=== Entries supplied ===

(** X8: [_prepare_data] never writes the trainer; an exception raised while
    indexing the dataset is passed on, and a dataset that yields no instance
    input makes it raise [IndexError], whatever the labels are. *)
Theorem prepare_data_fails_cleanly dataset for_train t :
  (_prepare_data dataset for_train t).1 = t ∧
  (∀ e, to_indexed_dataset dataset (data_indexer t) = inl e →
        (_prepare_data dataset for_train t).2 = inl e) ∧
  (∀ indexed labels,
     to_indexed_dataset dataset (data_indexer t) = inr indexed →
     as_training_data (pad_instances indexed (_get_max_lengths t)) = ([], labels) →
     (_prepare_data dataset for_train t).2 = inl IndexError).
Proof.
  split; [apply prepare_data_frame|]. split.
  - intros e He. unfold _prepare_data. run. by rewrite He.
  - intros indexed labels Hindexed Hdata.
    by rewrite (prepare_data_run _ _ _ _ _ _ Hindexed Hdata).
Qed.

Lemma min_with_empty {A} (its : list (list A)) n it :
  it ∈ its → length it = 0%nat →
  foldr (λ x m, Nat.min (length x) m) n its = 0%nat.
Proof.
  induction its as [|x its IH]; intros Hin Hit; [by apply elem_of_nil in Hin|].
  cbn. apply elem_of_cons in Hin as [<-|Hin]; [by rewrite Hit|].
  rewrite (IH Hin Hit). lia.
Qed.

Lemma min_of_tails {A} (its : list (list A)) n :
  Forall (λ it, length it ≠ 0%nat) its →
  foldr (λ x m, Nat.min (length x) m) (S n) its
    = S (foldr (λ x m, Nat.min (length x) m) n (tail <$> its)).
Proof.
  induction 1 as [|it its Hit _ IH]; [done|].
  cbn. rewrite IH. destruct it; cbn in *; [done|lia].
Qed.

Lemma min_below_start {A} (its : list (list A)) n :
  (foldr (λ x m, Nat.min (length x) m) n its ≤ n)%nat.
Proof. induction its; cbn; lia. Qed.

Lemma zip_rows_fewest {A} n (its : list (list A)) :
  length (zip_rows n its) = foldr (λ x m, Nat.min (length x) m) n its.
Proof.
  revert its. induction n as [|n IH]; intros its; cbn.
  - pose proof (min_below_start its 0). lia.
  - destruct (mapM head its) as [row|] eqn:Hrow.
    + cbn. rewrite IH. symmetry. apply min_of_tails.
      apply mapM_Some_1 in Hrow.
      apply Forall_forall. intros it Hit.
      apply list_elem_of_lookup in Hit as [i Hi].
      destruct (Forall2_lookup_l _ _ _ _ _ Hrow Hi) as (x & _ & Hhead).
      by destruct it.
    + apply mapM_None_1, Exists_exists in Hrow as (it & Hit & Hhead).
      symmetry. apply (min_with_empty _ _ it Hit). by destruct it.
Qed.

Lemma zip_star_fewest {A} (its : list (list A)) :
  length (zip_star its) = min_length its.
Proof.
  destruct its as [|it others]; [done|].
  unfold zip_star. rewrite zip_rows_fewest. cbn.
  pose proof (min_below_start others (length it)). lia.
Qed.

(** X9: when every instance input is a tuple, [_prepare_data] returns as
    many arrays as the shortest tuple has fields: array [j] holds field [j]
    of every instance, in instance order, and the fields a longer tuple has
    beyond that are left out without an exception. *)
Theorem prepare_data_truncates_to_fewest_fields
    dataset for_train t indexed inputs labels first others :
  to_indexed_dataset dataset (data_indexer t) = inr indexed →
  as_training_data (pad_instances indexed (_get_max_lengths t)) = (inputs, labels) →
  inputs = first :: others →
  Forall (λ x, is_tuple x = true) inputs →
  ∃ columns,
    _prepare_data dataset for_train t =
      (t, inr (FieldArrays (Nd <$> columns), Nd labels)) ∧
    length columns = min_length (tuple_fields <$> inputs) ∧
    ∀ j column, columns !! j = Some column →
      length column = length inputs ∧
      ∀ i x, inputs !! i = Some x →
        is_Some (column !! i) ∧ column !! i = tuple_fields x !! j.
Proof.
  intros Hindexed Hdata -> Htuples.
  rewrite (prepare_data_run _ _ _ _ _ _ Hindexed Hdata).
  cbn [getitem lookup list_lookup].
  pose proof (Forall_inv Htuples) as ->.
  rewrite (iter_inputs_tuples _ Htuples).
  exists (zip_star (tuple_fields <$> first :: others)).
  split; [done|]. split; [apply zip_star_fewest|].
  intros j column Hcolumn.
  change (zip_rows (length (tuple_fields first))
                   (tuple_fields <$> first :: others) !! j = Some column)
    in Hcolumn.
  apply zip_rows_column in Hcolumn. split.
  - apply Forall2_length in Hcolumn. by rewrite <- Hcolumn, length_fmap.
  - intros i x Hx.
    destruct (Forall2_lookup_l _ _ _ i (tuple_fields x) Hcolumn)
      as (y & Hy & Hfield).
    { by rewrite list_lookup_fmap, Hx. }
    rewrite Hy, Hfield. eauto.
Qed.

(** X10: [fit_data_indexer] is all or nothing: when it raises, the
    exception is the one of loading the dataset and the trainer, its word
    dictionary included, is untouched; when it returns, the word dictionary
    is the only attribute of the trainer that may have changed. *)
Theorem fit_data_indexer_all_or_nothing self t t' :
  (∀ e, fit_data_indexer self t = (t', inl e) →
        t' = t ∧ (_load_dataset_from_files (train_files self) t).2 = inl e) ∧
  (fit_data_indexer self t = (t', inr tt) →
     set_data_indexer (λ _, data_indexer t) t' = t).
Proof.
  unfold fit_data_indexer. run.
  pose proof (load_dataset_frame (train_files self) t) as Hframe.
  destruct (_load_dataset_from_files (train_files self) t) as [t0 [e0|dataset]];
    cbn in *; subst t0; split.
  - by intros e [= <- <-].
  - discriminate.
  - discriminate.
  - intros [= <-]. by destruct t.
Qed.

End Data.

(** ** Building the graphs *)

Section Models.
Context {C : Collaborators}.

(** X11: [_build_model] asks the trainer for the sentence encoder first and
    for the knowledge selector second.  An exception of either accessor is
    passed on, the selector not being asked for once the encoder accessor
    has raised; otherwise a model is returned.  In every case the trainer
    is left exactly as the accessors left it. *)
Theorem build_model_passes_on_accessor_errors t :
  match _get_sentence_encoder t with
  | (t1, inl e) => _build_model t = (t1, inl e)
  | (t1, inr _) =>
      match _get_knowledge_selector 0 t1 with
      | (t2, inl e) => _build_model t = (t2, inl e)
      | (t2, inr _) => ∃ m, _build_model t = (t2, inr m)
      end
  end.
Proof.
  unfold _build_model, _get_embedded_sentence_input. run.
  destruct (_get_sentence_encoder t) as [t1 [e|encoder]]; cbn; [done|].
  destruct (_get_knowledge_selector 0 t1) as [t2 [e|selector]]; cbn; [done|].
  eauto.
Qed.

(** What a call of [TrueFalseSolver._build_model] that returns has built. *)
Lemma true_false_model_completed t t' m :
  TrueFalseSolver_build_model t = (t', inr m) →
  ∃ encoder,
    _get_sentence_encoder t = (t', inr encoder) ∧
    m = Model
          [Input [max_sentence_length t] "int32" "sentence_input"]
          [Dense 2 "softmax" "softmax"
             (Dense (embedding_size t' ÷ 2) "relu" "projector"
                (Dropout (2 # 10)
                   (Apply encoder
                      (Embedding
                         (Input [max_sentence_length t] "int32"
                                "sentence_input")))))].
Proof.
  unfold TrueFalseSolver_build_model. run.
  destruct (_get_sentence_encoder t) as [t1 [e|encoder]] eqn:Henc;
    cbn; [discriminate|].
  intros [= <- <-]. by exists encoder.
Qed.

(** X12: the graph of [TrueFalseSolver._build_model] has one input and one
    output; the sentence encoder is applied as the trainer returns it, with
    any [TimeDistributed] wrapper it carries; the projection layer has half
    the embedding size as its width, rounded down, so an embedding size of 0
    or 1 gives a layer of width 0.  (The width goes through a float division
    in the source, which is exact below [2^53].)  An exception of the
    encoder accessor is passed on. *)
Theorem true_false_model_projects_to_half t :
  match _get_sentence_encoder t with
  | (t1, inl e) => TrueFalseSolver_build_model t = (t1, inl e)
  | (t1, inr encoder) =>
      ∃ units sentence_input,
        TrueFalseSolver_build_model t =
          (t1, inr (Model [sentence_input]
                      [Dense 2 "softmax" "softmax"
                         (Dense units "relu" "projector"
                            (Dropout (2 # 10)
                               (Apply encoder (Embedding sentence_input))))])) ∧
        sentence_input = Input [max_sentence_length t] "int32" "sentence_input" ∧
        (0 ≤ embedding_size t1 < 2 ^ 53 →
           2 * units ≤ embedding_size t1 < 2 * units + 2 ∧
           (embedding_size t1 < 2 → units = 0))
  end.
Proof.
  unfold TrueFalseSolver_build_model. run.
  destruct (_get_sentence_encoder t) as [t1 [e|encoder]]; cbn; [done|].
  eexists _, _. split; [reflexivity|]. split; [reflexivity|].
  intros [Hpos _].
  pose proof (Z.quot_rem' (embedding_size t1) 2) as Hdiv.
  pose proof (Z.rem_bound_pos (embedding_size t1) 2 Hpos ltac:(lia)) as Hrem.
  split; [lia|]. intros Hsmall. lia.
Qed.

(** X13: the length dictionary of a [TrueFalseSolver] round-trips: setting
    the lengths just read changes nothing, and reading after setting gives
    back the entry that was set.  Setting from a dictionary without the key
    [word_sequence_length] raises [KeyError] and leaves the trainer as it
    was; entries under other keys are ignored. *)
Theorem true_false_max_lengths_round_trip t :
  TrueFalseSolver_set_max_lengths (TrueFalseSolver_get_max_lengths t) t
    = (t, inr tt) ∧
  (∀ max_lengths n, max_lengths !! "word_sequence_length" = Some n →
     TrueFalseSolver_get_max_lengths
       (TrueFalseSolver_set_max_lengths max_lengths t).1
       = {[ "word_sequence_length" := n ]}) ∧
  (∀ max_lengths, max_lengths !! "word_sequence_length" = None →
     TrueFalseSolver_set_max_lengths max_lengths t
       = (t, inl (KeyError "word_sequence_length"))) ∧
  (∀ max_lengths key n, key ≠ "word_sequence_length" →
     TrueFalseSolver_set_max_lengths (<[key := n]> max_lengths) t
       = TrueFalseSolver_set_max_lengths max_lengths t).
Proof.
  unfold TrueFalseSolver_set_max_lengths, TrueFalseSolver_get_max_lengths.
  split; [|split; [|split]].
  - rewrite lookup_singleton_eq. run. by destruct t.
  - intros max_lengths n ->. by run.
  - by intros max_lengths ->.
  - intros max_lengths key n Hkey. by rewrite lookup_insert_ne.
Qed.

End Models.

(** ** What the graphs compute *)

Section Values.
Context {C : Collaborators} {B : Backend}.

Lemma eval_input_value feed shape dtype name v :
  eval feed (Input shape dtype name) = Some v →
  ∃ samples, feed name = Some (Nd samples) ∧ v = Nd samples ∧
    Forall (λ s, has_shape shape s = true) samples.
Proof.
  cbn [eval]. destruct (feed name) as [x|]; cbn; [|discriminate].
  destruct x as [?|samples]; cbn; [discriminate|].
  destruct (forallb _ samples) eqn:Hshape; [|discriminate].
  intros [= <-]. exists samples. split; [done|]. split; [done|].
  apply Forall_forall. intros s Hs. rewrite forallb_forall in Hshape.
  by apply Hshape, list_elem_of_In.
Qed.

Lemma eval_embedding_value feed x v :
  eval feed (Embedding x) = Some v →
  ∃ samples, eval feed x = Some (Nd samples) ∧ v = Nd (embed_all <$> samples).
Proof.
  cbn [eval]. destruct (eval feed x) as [[?|samples]|]; cbn; try discriminate.
  intros [= <-]. by exists samples.
Qed.

Lemma eval_dropout_value feed rate x v :
  eval feed (Dropout rate x) = Some v →
  ∃ samples, eval feed x = Some (Nd samples) ∧ v = Nd (dropout rate <$> samples).
Proof.
  cbn [eval]. destruct (eval feed x) as [[?|samples]|]; cbn; try discriminate.
  intros [= <-]. by exists samples.
Qed.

===

What you will do :: When you reach the line holding "of every instance, in" in the records above, begin reproducing exactly, stop after the line holding "(inputs, labels) →", and output nothing else.

Output of the exercise ::
    of every instance, in instance order, and the fields a longer tuple has
    beyond that are left out without an exception. *)
Theorem prepare_data_truncates_to_fewest_fields
    dataset for_train t indexed inputs labels first others :
  to_indexed_dataset dataset (data_indexer t) = inr indexed →
  as_training_data (pad_instances indexed (_get_max_lengths t)) = (inputs, labels) →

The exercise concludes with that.